Iron has been found to be involved in the tumor cell proliferation process, which can lead to the increased sensitivity of cancer cells to ferroptosis. Since erianin is associated with oxidative stress in hepatocellular carcinoma (HCC), we hypothesized that the therapeutic effect and mechanism of erianin on HCC is related to ferroptosis. HCC cells were stimulated with increase of erianin concentrations for 24 h, and the survival rates of Huh-7 and HepG2 cells gradually decreased. After intervention with different doses of erianin, cell proliferation, clone number, and invasion were prominently decreased, apoptosis ratio was increased. Moreover, Nec-1, CQ, and Z-VAD had no effect on the cell viability induced by erianin, while the combination of ferroptosis inhibitors (deferoxamine mesylate, ferrostatin-1, and liproxstatin-1) and erianin prominently increased cell survival rate.

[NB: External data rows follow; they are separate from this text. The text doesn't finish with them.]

(** The term of the dot product along the axis. *)
Lemma mul_axis (d : spec_float) (sn : bool) :
  exact_component d = true ->
  SFmul prec emax d (one sn)
  = match d with
    | S754_finite s m e => S754_finite (xorb s sn) m e
    | _ => S754_zero sn
    end.
Proof.
  destruct d as [a|a| |a m e]; try discriminate.
  - destruct a; [discriminate|]. reflexivity.
  - cbn [exact_component]. intros H. apply andb_true_iff in H as [H _].
    now apply mul_one_r.
Qed.

(** The dot product [s] is the sum of that term and two zeros, in one of
    three orders; the component along the axis is flipped. *)
Lemma reflect_axis_component (d : spec_float) (sn a b : bool) (s : spec_float) :
  exact_component d = true ->
  (s = SFadd prec emax
         (SFadd prec emax (SFmul prec emax d (one sn)) (S754_zero a))
         (S754_zero b)
   \/ s = SFadd prec emax
            (SFadd prec emax (S754_zero a) (SFmul prec emax d (one sn)))
            (S754_zero b)
   \/ s = SFadd prec emax
            (SFadd prec emax (S754_zero a) (S754_zero b))
            (SFmul prec emax d (one sn))) ->
  zero_or_finite s /\ SFsub prec emax d (SFmul prec emax (two sn) s) = flip d.
Proof.
  intros H Hs. rewrite (@mul_axis d sn H) in Hs.
  pose proof (@comp_flip d sn H) as F.
  destruct d as [c|c| |c m e]; try discriminate.
  - destruct c; [discriminate|].
    assert (Z : exists z, s = S754_zero z).
    { destruct Hs as [->|[->| ->]]; destruct sn, a, b; eexists; reflexivity. }
    destruct Z as [z ->]. split; [exact I|apply F].
  - assert (E : s = S754_finite (xorb c sn) m e).
    { destruct Hs as [->|[->| ->]]; destruct a, b; reflexivity. }
    rewrite E. split; [exact I|exact F].
Qed.

Ltac reflect_axis D H :=
  destruct D as [dx dy dz]; unfold exact_vec in H; cbn [x y z] in H;
  apply andb_true_iff in H as [H Hz]; apply andb_true_iff in H as [Hx Hy];
  unfold Reflect, vsub, vscale, dot;
  cbn [x y z fsub fmul fadd flit Binary32.ops axis_x axis_y axis_z];
  change (lit 2 1) with (two false);
  change (SFmul prec emax (S754_zero false) (two false)) with (S754_zero false);
  match goal with
  | |- context [SFmul prec emax (one ?sn) (two false)] =>
      replace (SFmul prec emax (one sn) (two false)) with (two sn)
        by (destruct sn; reflexivity)
  end.

Lemma Reflect_axis_x (D : Vec3f spec_float) (sn : bool) :
  exact_vec D = true ->
  Reflect D (axis_x sn) = mkVec3f (flip (x D)) (y D) (z D).
Proof.
  intros H. reflect_axis D H.
  destruct (@mul_zero_r dy Hy) as [a ->], (@mul_zero_r dz Hz) as [b ->].
  destruct (@reflect_axis_component dx sn a b _ Hx (or_introl eq_refl))
    as [Zs Fx].
  rewrite Fx, (@comp_keep dy _ Hy Zs), (@comp_keep dz _ Hz Zs). reflexivity.
Qed.
Lemma device_solve_success (A b AtA : Eigen.Matrix) (m : Machine) :
  (forall n, (n < 14)%nat -> status E (n + calls m) = 0) ->
  exists m',
    device_solve E A b AtA m =
      (Returns (chol_singularity E,
                map (chol_x E) (seq 0 (Eigen.cols A))), m') /\
    heap m' = heap m /\ this m' = this m.
Proof.
  intros H. eexists. split.
  - unfold device_solve, EigenSparseToCuSparseTranspose.
    do 9 step H.
    step H. not_failed.
    step H. not_failed.
    step H. not_failed.
    do 11 step H.
    step H.
    step H.
    step H.
    do 12 step H.
    do 10 step H.
    reflexivity.
  - machine_simpl. split; [| reflexivity].
    name_addresses. apply map_eq; intros k. released.
Qed.


Lemma bind_inv {A B : Type} (c : M A) (f : A -> M B) m b m' :
  (c ≫= f) m = (Returns b, m') ->
  exists a m1, c m = (Returns a, m1) /\ f a m1 = (Returns b, m').
Proof.
  unfold mbind, M_bind. destruct (c m) as [[a | e |] m1]; intros Hr;
    [eauto | discriminate | discriminate].
Qed.

(** What a returning run of the device stage returns. *)
Lemma device_solve_Returns (A b AtA : Eigen.Matrix) (m m' : Machine) s x :
  device_solve E A b AtA m = (Returns (s, x), m') ->
  s = chol_singularity E /\ x = map (chol_x E) (seq 0 (Eigen.cols A)).
Proof.
  unfold device_solve. intros Hrun.
  repeat (apply bind_inv in Hrun as (? & ? & ? & Hrun); cbv beta in Hrun).
  match goal with
  | Hchol : cusolverSpDcsrlsvchol _ _ _ _ = _ |- _ =>
      unfold cusolverSpDcsrlsvchol in Hchol; injection Hchol as <- _
  end.
  cbv beta iota in Hrun.
  repeat (apply bind_inv in Hrun as (? & ? & _ & Hrun); cbv beta in Hrun).
  injection Hrun as <- <- _. split; reflexivity.
Qed.



Ltac throws lem Hne :=
  machine_simpl; rewrite ?bind_assoc;
  etransitivity; [ apply bind_Throws; apply lem; exact Hne | reflexivity ].

Ltac grown :=
  machine_simpl; name_addresses;
  split;
  [ rewrite !map_size_insert_None
      by (rewrite ?lookup_insert_ne by assumption; assumption);
    lia
  | split;
    [ repeat (etransitivity;
              [| apply insert_subseteq;
                 rewrite ?lookup_insert_ne by assumption; assumption ]);
      reflexivity
    | reflexivity ] ].

Lemma device_solve_late_failure (A b AtA : Eigen.Matrix) (m : Machine)
    (k : nat) (code : Z) :
  (k = 11 \/ k = 12 \/ k = 13)%nat ->
  (forall n, (n < k)%nat -> status E (n + calls m) = 0) ->
  status E (k + calls m) = code -> code ≠ 0 ->
  exists m',
    device_solve E A b AtA m =
      (Throws (runtime_error
         (late_prefix k +:+ to_string code +:+ " at "
            +:+ ____LOCATION E (late_site k))), m') /\
    size (heap m') = (size (heap m) + 5)%nat /\ heap m ⊆ heap m' /\
    this m' = this m.
Proof.
  intros Hk H Hcode Hne.
  destruct Hk as [-> | [-> | ->]]; cbn [Nat.add] in Hcode;
    cbn [late_prefix late_site]; eexists.
  - split.
    { unfold device_solve, EigenSparseToCuSparseTranspose.
      do 9 step H. do 3 (step H; not_failed). do 11 step H. do 6 step H.
      machine_simpl. rewrite Hcode.
      throws checkCUDAError_failure Hne. }
    grown.
  - split.
    { unfold device_solve, EigenSparseToCuSparseTranspose.
      do 9 step H. do 3 (step H; not_failed). do 11 step H. do 11 step H.
      machine_simpl. rewrite Hcode.
      throws checkCuSolverError_failure Hne. }
    grown.
  - split.
    { unfold device_solve, EigenSparseToCuSparseTranspose.
      do 9 step H. do 3 (step H; not_failed). do 11 step H. do 14 step H.
      machine_simpl. rewrite Hcode.
      throws checkCUDAError_failure Hne. }
    grown.
Qed.



(** C1 (the code does not do what the claim says).  When the allocation
    number [k] of the upload fails, [k] being 1 (the column indices) or 2
    (the values), the upload throws; before that it calls [cudaFree] once
    per earlier allocation, but on the address of the caller's pointer
    variable ([row], [col]) instead of the buffer ([*row], [*col]), so
    every call is answered [cudaErrorInvalidValue] and releases nothing:
    the [k] buffers allocated before the failure are still allocated
    when the exception propagates.  Nothing is allocated after the
    failing allocation and nothing is released twice. *)
Theorem upload_allocation_failure (mat : Eigen.Matrix) (row col val : HostVar)
    (m : Machine) (k : nat) (code : Z) :
  (k = 1 \/ k = 2)%nat ->
  device_succeeds E m k ->
  status E (k + calls m) = code -> code ≠ 0 ->
  exists m',
    EigenSparseToCuSparseTranspose E mat row col val m =
      (Throws (runtime_error "cudaMalloc error: out of memory?"), m') /\
    take k (log m') =
      (fun v => ev_cudaFree (host v) cudaErrorInvalidValue)
        <$> reverse (take k [row; col]) /\
    size (heap m') = (size (heap m) + k)%nat /\ heap m ⊆ heap m' /\
    this m' = this m.
Proof.
  intros Hk H Hcode Hne. unfold device_succeeds in H.
  destruct Hk as [-> | ->]; cbn [Nat.add] in Hcode; eexists.
  - split.
    { unfold EigenSparseToCuSparseTranspose.
      step H; not_failed.
      machine_simpl.
      etransitivity;
        [ apply bind_Returns, cudaMalloc_failure; machine_simpl;
          rewrite Hcode; exact Hne
        | cbv beta iota ].
      machine_simpl. rewrite Hcode.
      rewrite (decide_True (P := code ≠ cudaSuccess)) by exact Hne.
      step H. reflexivity. }
    split; [reflexivity | grown].
  - split.
    { unfold EigenSparseToCuSparseTranspose.
      do 2 (step H; not_failed).
      machine_simpl.
      etransitivity;
        [ apply bind_Returns, cudaMalloc_failure; machine_simpl;
          rewrite Hcode; exact Hne
        | cbv beta iota ].
      machine_simpl. rewrite Hcode.
      rewrite (decide_True (P := code ≠ cudaSuccess)) by exact Hne.
      do 2 step H. reflexivity. }
    split; [reflexivity | grown].
Qed.

Lemma normal_equations_cols (Ab A b AtA : Eigen.Matrix) :
  normal_equations Ab = (A, b, AtA) ->
  Eigen.cols A = (Eigen.cols Ab - 1)%nat.
Proof. unfold normal_equations. intros [= <- _ _]. reflexivity. Qed.

(** A run of [solve] in CHOLESKY mode on which every device call
    succeeds. *)
Lemma solve_Cholesky_run (gfg : GaussianFactorGraph) (m : Machine) :
  solverType (this m) = CHOLESKY ->
  Eigen.cols (sparseJacobianEigen E gfg (ordering (this m))) ≠ 0%nat ->
  device_succeeds E m 14 ->
  exists m',
    heap m' = heap m /\ this m' = this m /\
    solve E gfg m =
      (if decide (chol_singularity E ≠ -1) then
         Throws (runtime_error
           ("ILS in CUDA Solver, singularity: "
              +:+ to_string (chol_singularity E)))
       else
         match remap (downloaded_x E gfg (ordering (this m))) gfg
                 (ordering (this m)) with
         | Some vv => Returns vv
         | None => Aborts
         end, m').
Proof.
  intros Htype Hcols H. unfold solve, downloaded_x.
  destruct (normal_equations
              (sparseJacobianEigen E gfg (ordering (this m))))
    as [[A b] AtA] eqn:Hne.
  apply normal_equations_cols in Hne as HA.
  destruct (device_solve_success A b AtA m H) as (m' & Hrun & Hheap & Hthis).
  exists m'. split; [exact Hheap |]. split; [exact Hthis |].
  etransitivity; [apply bind_Returns; reflexivity | cbv beta].
  rewrite Htype. rewrite decide_False by exact Hcols. rewrite Hne.
  etransitivity; [apply bind_Returns; exact Hrun | cbv beta iota].
  rewrite HA.
  destruct (decide (chol_singularity E ≠ -1)); [reflexivity |].
  destruct (remap _ gfg (ordering (this m))); reflexivity.
Qed.
(** C8.  The year difference is taken in local time, so the result depends
    on the zone of the host: in America/Nuuk, three hours west of UTC on
    2023-01-01 and two hours west on 2024-01-01, the end of the span moved
    back twelve months falls one hour after its start, the span counts as a
    little more than a year, and [calculateTotalIncome] of 50000 from
    2023-01-01 to 2024-01-01 is 50005.6 and not the 50000 that the
    specification and the test of the function state. *)
Lemma calculateTotalIncome_one_year_zone_change :
  calculateTotalIncome {| now := 0; zone := nuuk |}
    (JNumber (Num.ofZ 50000)) (Some (Some t2023)) (Some (Some t2024))
  = n50005_6
  /\ n50005_6 <> Num.ofZ 50000
  /\ (JsDate.offsetAt nuuk t2023 = (-180) * JsDate.msPerMinute)%Z
  /\ (JsDate.offsetAt nuuk t2024 = (-120) * JsDate.msPerMinute)%Z
  /\ Dayjs.addMonths nuuk t2024 (-12) = Some (t2023 + 3600000)%Z.
Proof.
  split; [vm_compute; reflexivity|].
  split; [vm_compute; discriminate|].
  repeat split; reflexivity.
Qed.

(** ** The debounced recomputation *)

Section Debounce.

Variable z : JsDate.zone.

Notation step := (EmploymentForm.step z).
Notation run := (EmploymentForm.run z).

Lemma run_app st evs evs' : run st (evs ++ evs') = run (run st evs) evs'.
Proof. unfold EmploymentForm.run. apply fold_left_app. Qed.
(** A rejection of [login] ends the action of the bump command: nothing
    after it runs, and the rejection is left unhandled. *)
Lemma bump_action_login_rejected (args : Args) (st : State W) (e : error) :
  res (boot args st) = Ok tt ->
  res (login (final (boot args st))) = Err e ->
  unhandled (bump_action args st) =
    (final (login (final (boot args st))),
     emitted (boot args st) ++ emitted (login (final (boot args st)))
       ++ [EUnhandledRejection e]).
Proof.
  intros Hboot Hlogin. unfold bump_action.
  rewrite (bind_resolved _ _ _ Hboot).
  rewrite (bind_rejected _ _ _ Hlogin).
  unfold unhandled; cbn. rewrite <- app_assoc. reflexivity.
Qed.

Lemma event_loop_no_timer (fuel : nat) (st : State W) :
  timers st = [] -> event_loop fuel st = (st, []).
Proof. intros Hnone. destruct fuel; cbn; [|rewrite Hnone]; reflexivity. Qed.

Lemma boot_timers (args : Args) (st : State W) :
  timers (final (boot args st)) = timers st.
Proof.
  unfold boot. unfold_js. cbn.
  next_call; [reflexivity|]. next_call; reflexivity.
Qed.

End Login.

(** C7.  [login] makes the seven calls of its script, each at most once and
    in order.  If one throws, no further call is made and [login] rejects
    with the very error thrown (nothing is caught, nothing is retried);
    if all seven resolve, [login] resolves right after the navigation
    wait, whatever page the browser has reached (no call inspects it).
    When [login] rejects inside the bump command, the rejection is left
    unhandled, no timer is registered and the trace ends with the failed
    login: no discovery, no bump and no scheduling ever follow, for any
    number of timer firings waited for. *)
Theorem login_errors_propagate
  (W : Type) (D : Driver W) (args : Args) (st : State W) :
  let p := prefs st in
  let started := ESpinner SpStart (MsgLoggingIn (emailAddress p)) in
  ((res (login st) = Ok tt /\
    emitted (login st) =
      started :: map resolved (login_script p)
        ++ [ESpinner SpSucceed (MsgLoggedIn (emailAddress p))])
   \/
   (exists (k : nat) (c : call) (e : error),
      nth_error (login_script p) k = Some c /\
      res (login st) = Err e /\
      emitted (login st) =
        started :: map resolved (firstn k (login_script p))
          ++ [EPage c (Some e)]))
  /\
  (forall (e : error) (fuel : nat),
     timers st = [] ->
     res (boot args st) = Ok tt ->
     res (login (final (boot args st))) = Err e ->
     exists st',
       run_bump fuel args st =
         (st', emitted (boot args st)
                 ++ emitted (login (final (boot args st)))
                 ++ [EUnhandledRejection e]) /\
       timers st' = []).
Proof.
  cbv zeta. split.
  - destruct (login_spec st) as [(st' & Hrun & _) | (st' & k & c & e & Hk & Hrun & _)];
      cbv zeta in Hrun; rewrite Hrun; cbn [res emitted].
    + left. split; reflexivity.
    + right. exists k, c, e. repeat split. exact Hk.
  - intros e fuel Hnone Hboot Hlogin.
    exists (final (login (final (boot args st)))).
    assert (Ht : timers (final (login (final (boot args st)))) = []).
    { destruct (login_spec (final (boot args st)))
        as [(st' & Hrun & Ht & _) | (st' & k & c & e' & _ & Hrun & Ht & _)];
        cbv zeta in Hrun; rewrite Hrun; cbn [final];
        rewrite Ht, boot_timers; exact Hnone. }
    split; [|exact Ht].
    unfold run_bump.
    rewrite (bump_action_login_rejected _ _ Hboot Hlogin).
    rewrite (event_loop_no_timer _ _ Ht).
    rewrite app_nil_r. reflexivity.
Qed.

(* ===================================================================== *)
(** ** scrapeTrades *)
(* ===================================================================== *)

Lemma nth_length_pred_last (A : Type) (l : list A) (d : A) :
  nth (length l - 1) l d = last l d.
Proof.
  induction l as [|a [|b l] IH]; try reflexivity.
  cbn [length last] in *. rewrite <- IH.
  replace (S (S (length l)) - 1)%nat with (S (length l)) by lia.
  replace (S (length l) - 1)%nat with (length l) by lia.
  reflexivity.
Qed.

Lemma js_index_last (l : list value) :
  l <> [] -> js_index l (js_length l - 1) = last l VUndefined.
Proof.
  intros Hne. unfold js_index, js_length.
  destruct l as [|a l]; [congruence|].
  destruct (Z.ltb_spec (Z.of_nat (length (a :: l)) - 1) 0) as [Hneg|_].
  - cbn [length] in Hneg. lia.
  - replace (Z.to_nat (Z.of_nat (length (a :: l)) - 1))
      with (length (a :: l) - 1)%nat by lia.
    apply nth_length_pred_last.
Qed.

Lemma last_map_VStr (hrefs : list string) :
  hrefs <> [] -> last (map VStr hrefs) VUndefined = VStr (last hrefs "").
Proof.
  induction hrefs as [|a [|b l] IH]; intros Hne; try congruence; try reflexivity.
  change (last (map VStr (b :: l)) VUndefined = VStr (last (b :: l) "")).
  apply IH. discriminate.
Qed.

Lemma select_target_oldest (args : Args) (hrefs : list string) :
  target args = VStr "oldest" -> hrefs <> [] ->
  select_target args (map VStr hrefs) = [VStr (last hrefs "")].
Proof.
  intros Ht Hne. unfold select_target. rewrite Ht; cbn [strict_eq_str String.eqb].
  replace (String.eqb "oldest" "oldest") with true by reflexivity.
  rewrite js_index_last, last_map_VStr; try assumption; try reflexivity.
  destruct hrefs; [congruence | discriminate].
Qed.

Lemma select_target_oldest_nothing (args : Args) :
  target args = VStr "oldest" -> select_target args [] = [VUndefined].
Proof. intros Ht. unfold select_target. rewrite Ht. reflexivity. Qed.

Lemma select_target_all (args : Args) (tradeUrls : list value) :
  target args = VStr "all" -> select_target args tradeUrls = tradeUrls.
Proof. intros Ht. unfold select_target. rewrite Ht. reflexivity. Qed.

Section Discovery.
Context {W : Type} `{Driver W}.

(** What [scrapeTrades] does when its navigation and its evaluation
    resolve. *)
Lemma scrapeTrades_resolved (args : Args) (st : State W) (w1 w2 : W)
  (hrefs : list string) :
  perform (Goto (trades_url (username (prefs st)))) (world st) = (w1, None) ->
  evaluate_hrefs w1 = (w2, inr hrefs) ->
  scrapeTrades args st =
    mkRun (Ok (select_target args (map VStr hrefs)))
          (mkState w2 (prefs st) (timers st))
          [ ESpinner SpStart MsgFinding;
            resolved (Goto (trades_url (username (prefs st))));
            EEvaluate (inr hrefs);
            ESpinner SpSucceed
              (MsgFound (js_length (map VStr hrefs))
                        (negb (js_length (map VStr hrefs) =? 1))) ].
Proof.
  intros Hgoto Heval. unfold scrapeTrades. unfold_js. cbn -[trades_url].
  rewrite Hgoto; cbn -[trades_url]. rewrite Heval; cbn -[trades_url].
  reflexivity.
Qed.

(** Either way [scrapeTrades] ends: resolved as above, or rejected by its
    navigation or its evaluation, before anything is selected. *)
Lemma scrapeTrades_cases (args : Args) (st : State W) :
  (exists w1 w2 hrefs,
     perform (Goto (trades_url (username (prefs st)))) (world st) = (w1, None) /\
     evaluate_hrefs w1 = (w2, inr hrefs))
  \/
  (exists e st' tr,
     scrapeTrades args st = mkRun (Err e) st' tr /\
     timers st' = timers st /\ prefs st' = prefs st).
Proof.
  destruct (perform (Goto (trades_url (username (prefs st)))) (world st))
    as [w1 [e|]] eqn:Hgoto.
  - right. unfold scrapeTrades. unfold_js. cbn -[trades_url].
    rewrite Hgoto; cbn. eexists _, _, _. repeat split.
  - destruct (evaluate_hrefs w1) as [w2 [e|hrefs]] eqn:Heval.
    + right. unfold scrapeTrades. unfold_js. cbn -[trades_url].
      rewrite Hgoto; cbn. rewrite Heval; cbn. eexists _, _, _. repeat split.
    + left. eauto.
Qed.

Lemma scrapeTrades_resolved_inv (args : Args) (st : State W)
  (tradeUrls : list value) :
  res (scrapeTrades args st) = Ok tradeUrls ->
  timers (final (scrapeTrades args st)) = timers st /\
  prefs (final (scrapeTrades args st)) = prefs st /\
  stages (emitted (scrapeTrades args st)) = [Discovery].
Proof.
  intros Hres.
  destruct (scrapeTrades_cases args st)
    as [(w1 & w2 & hrefs & Hgoto & Heval) | (e & st' & tr & Hrun & _)].
  - rewrite (scrapeTrades_resolved args st Hgoto Heval). repeat split.
  - rewrite Hrun in Hres. discriminate Hres.
Qed.

End Discovery.

(** C3.  With the target 'oldest', when the trade page loads and shows the
    anchors [hrefs] in document order, not none, [scrapeTrades] resolves
    with the one-element array holding the last of them. *)
Theorem scrapeTrades_oldest_returns_last
  (W : Type) (D : Driver W) (args : Args) (st : State W) (w1 w2 : W)
  (hrefs : list string) :
  target args = VStr "oldest" ->
  perform (Goto (trades_url (username (prefs st)))) (world st) = (w1, None) ->
  evaluate_hrefs w1 = (w2, inr hrefs) ->
  hrefs <> [] ->
  res (scrapeTrades args st) = Ok [VStr (last hrefs "")].
Proof.
  intros Ht Hgoto Heval Hne.
  rewrite (scrapeTrades_resolved args st Hgoto Heval); cbn [res].
  rewrite (select_target_oldest args Ht Hne). reflexivity.
Qed.

(** C4.  With the target 'all', when the trade page loads and shows the
    anchors [hrefs] in document order, [scrapeTrades] resolves with exactly
    these URLs: the same elements in the same order, hence as many. *)
Theorem scrapeTrades_all_returns_unchanged
  (W : Type) (D : Driver W) (args : Args) (st : State W) (w1 w2 : W)
  (hrefs : list string) :
  target args = VStr "all" ->
  perform (Goto (trades_url (username (prefs st)))) (world st) = (w1, None) ->
  evaluate_hrefs w1 = (w2, inr hrefs) ->
  exists tradeUrls,
    res (scrapeTrades args st) = Ok tradeUrls /\
    tradeUrls = map VStr hrefs /\
    length tradeUrls = length hrefs /\
    forall i href, nth_error hrefs i = Some href ->
                   nth_error tradeUrls i = Some (VStr href).
Proof.
  intros Ht Hgoto Heval. exists (map VStr hrefs).
  rewrite (scrapeTrades_resolved args st Hgoto Heval); cbn [res].
  rewrite (select_target_all args _ Ht).
  repeat split.
  - apply length_map.
  - intros i href Hi. rewrite nth_error_map, Hi. reflexivity.
Qed.

(** The parts of C2 that hold: nothing scraped and the target 'all' gives
    no URL, and [updateTrades] on no URL does nothing at all. *)
Lemma scrapeTrades_all_nothing
  (W : Type) (D : Driver W) (args : Args) (st : State W) (w1 w2 : W) :
  target args = VStr "all" ->
  perform (Goto (trades_url (username (prefs st)))) (world st) = (w1, None) ->
  evaluate_hrefs w1 = (w2, inr []) ->
  res (scrapeTrades args st) = Ok [].
Proof.
  intros Ht Hgoto Heval.
  rewrite (scrapeTrades_resolved args st Hgoto Heval); cbn [res].
  rewrite (select_target_all args _ Ht). reflexivity.
Qed.

Lemma updateTrades_nothing
  (W : Type) (D : Driver W) (args : Args) (st : State W) :
  updateTrades args [] st = mkRun (Ok tt) st [].
Proof. reflexivity. Qed.

(** The part of C2 that fails: nothing scraped and the target 'oldest'
    gives the one-element array [[undefined]]. *)
Lemma scrapeTrades_oldest_nothing
  (W : Type) (D : Driver W) (args : Args) (st : State W) (w1 w2 : W) :
  target args = VStr "oldest" ->
  perform (Goto (trades_url (username (prefs st)))) (world st) = (w1, None) ->
  evaluate_hrefs w1 = (w2, inr []) ->
  res (scrapeTrades args st) = Ok [VUndefined].
Proof.
  intros Ht Hgoto Heval.
  rewrite (scrapeTrades_resolved args st Hgoto Heval); cbn [res map].
  rewrite (select_target_oldest_nothing args Ht). reflexivity.
Qed.

(* ===================================================================== *)
(** ** scheduleUpdateTrades and the event loop *)
(* ===================================================================== *)

Section Scheduler.
Context {W : Type} `{Driver W}.

(** [scheduleUpdateTrades] reads the clock, prints the next run time and
    registers one timer; it makes no page call and always returns. *)
Lemma scheduleUpdateTrades_spec (args : Args) (st : State W) :
  exists w t,
    read_clock (world st) = (w, t) /\
    scheduleUpdateTrades args st =
      mkRun (Ok tt)
            (mkState w (prefs st)
                     (timers st ++ [mkTimer (requested_delay args) args]))
            [ EClock t; ESpinner SpInfo (MsgRunAgain t (interval args));
              ESetTimeout (requested_delay args) ].
Proof.
  unfold scheduleUpdateTrades. unfold_js.
  destruct (read_clock (world st)) as [w t]. exists w, t.
  split; reflexivity.
Qed.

Erianin pretreatment induced ferroptosis by enhancing reactive oxygen species, MDA, and Fe²⁺ levels, and reducing GSH levels. Erianin activated JAK2/STAT3 pathway and inhibited SLC7A11 and GPX4 expression, thereby inducing ferroptosis. Besides, tumor growth was significantly inhibited in the erianin-treated mice, and there was no obvious toxicity in the mice. Erianin reduced proliferation and invasion of HCC cells by inducing ferroptosis by blocking the JAK2/STAT3/SLC7A11 pathway, thereby impeding tumor growth.

中文翻译：

---

毛兰素通过 JAK2/STAT3/SLC7A11 通路促进铁死亡并抑制肝细胞癌侵袭，从而抑制肿瘤生长


研究发现铁参与肿瘤细胞增殖过程，可导致癌细胞对铁死亡的敏感性增加。由于毛兰素与肝细胞癌（HCC）的氧化应激有关，因此我们推测毛兰素对HCC的治疗作用和机制与铁死亡有关。增加毛兰素浓度刺激HCC细胞24 h，Huh-7和HepG2细胞的存活率逐渐下降。不同剂量毛兰素干预后，细胞增殖、克隆数、侵袭能力均显着降低，凋亡率升高。此外，Nec-1、CQ和Z-VAD对毛兰素诱导的细胞活力没有影响，而铁死亡抑制剂（甲磺酸去铁胺、铁他汀-1和利普司他汀-1）与毛兰素的组合显着提高了细胞存活率。毛兰素预处理通过提高活性氧、MDA和Fe ²⁺水平并降低GSH水平诱导铁死亡。毛兰素激活JAK2/STAT3通路并抑制SLC7A11和GPX4表达，从而诱导铁死亡。此外，毛兰素治疗小鼠的肿瘤生长受到显着抑制，且对小鼠没有明显的毒性作用。毛兰素通过阻断 JAK2/STAT3/SLC7A11 通路诱导铁死亡，从而减少 HCC 细胞的增殖和侵袭，从而阻止肿瘤生长。